• Oxidative stress
• Multitarget drug
• Keap1
• Ischaemic stroke
• CNS permeability
• Fragment based drug design

Ischaemic stroke is caused by blood cot that blocks blood supply to the brain and it is the second leading cause of death and the leading cause of disability worldwide. Depletion of oxygen and glucose, due to blood flow reduction, initiates a series of biochemical reactions after minutes of ischaemia, together called ischaemic cascade, that lead to neurological damage. At present, the only therapy available is focuses on restoring an adequate flow of blood to the brain by breaking the clot down or by removing it mechanically. Although both treatments show benefits for several patients, their substantial limitations, such as need for intervention within the first few hours, risk of bleeding and reperfusion injury, significantly restrict the treatment efficacy.
The production of reactive oxygen species (ROS), resulting in oxidative stress, plays a central role in the ischaemic cascade. The transcription of many antioxidants enzymes is regulated by the transcription factor Nfr2. An emerging therapeutic strategy against ischaemic stroke is to disrupt the protein-protein interaction (PPI) between Nrf2 and its repressor protein Keap1, thus boosting the Nrf2-dependent defence against ROS. Several small-molecule inhibitors able to disrupt the Keap1-Nrf2 interaction have been reported to date, but they all have low CNS permeability.

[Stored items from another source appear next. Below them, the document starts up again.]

Lemma pp_cases l d : Some l ∈ pp -> h !! l = Some d ->
  d = rec_ 10 0 7 true \/ d = rec_ 11 10 8 false \/ d = rec_ 20 0 7 true \/ d = rec_ 21 20 8 false.
Proof.
  intros Hl Hd. unfold pp in Hl. rewrite !elem_of_cons, elem_of_nil in Hl.
  destruct Hl as [[= ->]|[[= ->]|[[= ->]|[[= ->]|[]]]]]; injection Hd as <-; auto.
Qed.

Lemma pp_nodup : NoDup pp.
Proof. unfold pp. apply (bool_decide_unpack _). vm_compute. exact I. Qed.

Lemma pp_weak : weak_vec h pp.
Proof.
  intros l Hl. unfold pp in Hl. rewrite !elem_of_cons, elem_of_nil in Hl.
  destruct Hl as [[= ->]|[[= ->]|[[= ->]|[[= ->]|[]]]]]; eexists; reflexivity.
Qed.

Lemma pp_placed : placed path h pp.
Proof. intros l d Hl Hd _. destruct (pp_cases l d Hl Hd) as [->|[->|[->| ->]]]; reflexivity. Qed.

Lemma pp_bounded : bounded path pp 2 h.
Proof. intros l d Hl Hd _. destruct (pp_cases l d Hl Hd) as [->|[->|[->| ->]]]; vm_compute; lia. Qed.

End MergeDemo.

Lemma Merge_keeps_places_witness :
  exists st', Merge stable_sort 3 MergeDemo.pp (MergeDemo.h, []) 0 = Ok st' /\
    placed MergeDemo.path (fst st') MergeDemo.pp.
Proof.
  destruct (Merge_keeps_places stable_sort _ MergeDemo.path 2 MergeDemo.pp (MergeDemo.h, []) 0
    MergeDemo.pp_nodup MergeDemo.pp_weak MergeDemo.pp_placed MergeDemo.pp_bounded)
    as (st' & Hrun & _ & Hp & _).
  exists st'. split; [exact Hrun|exact Hp].
Defined.

Lemma Merge_siblings_distinct_witness :
  exists st', Merge stable_sort 3 MergeDemo.pp (MergeDemo.h, []) 0 = Ok st'.
Proof.
  destruct (Merge_siblings_distinct stable_sort _ MergeDemo.path 2 MergeDemo.pp (MergeDemo.h, []) 0
    MergeDemo.pp_nodup MergeDemo.pp_weak MergeDemo.pp_placed MergeDemo.pp_bounded) as (st' & Hrun & _).
  exists st'. exact Hrun.
Defined.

Fragment-based drug design (FBDD) is a key issue in this project. Specifically, some known inhibitors have been deconstructed and the designed fragments have been synthe- sised to generate a relative small library of fragments structurally predisposed to bind the target. Active fragments may define the direction for further structural elaboration and optimization and at a later stage these selected fragments may be reconstructed into a new scaffold trying to achieve an active compound able to reach the CNS. Most of obtained fragments library have been tested in fluorescent polarization and thermofluor assays. Preliminary results show binding to Keap1 for some fragments, likely demonstrating the potential use of the deconstruction approach in the discovery of novel fragment-binders to Keap1.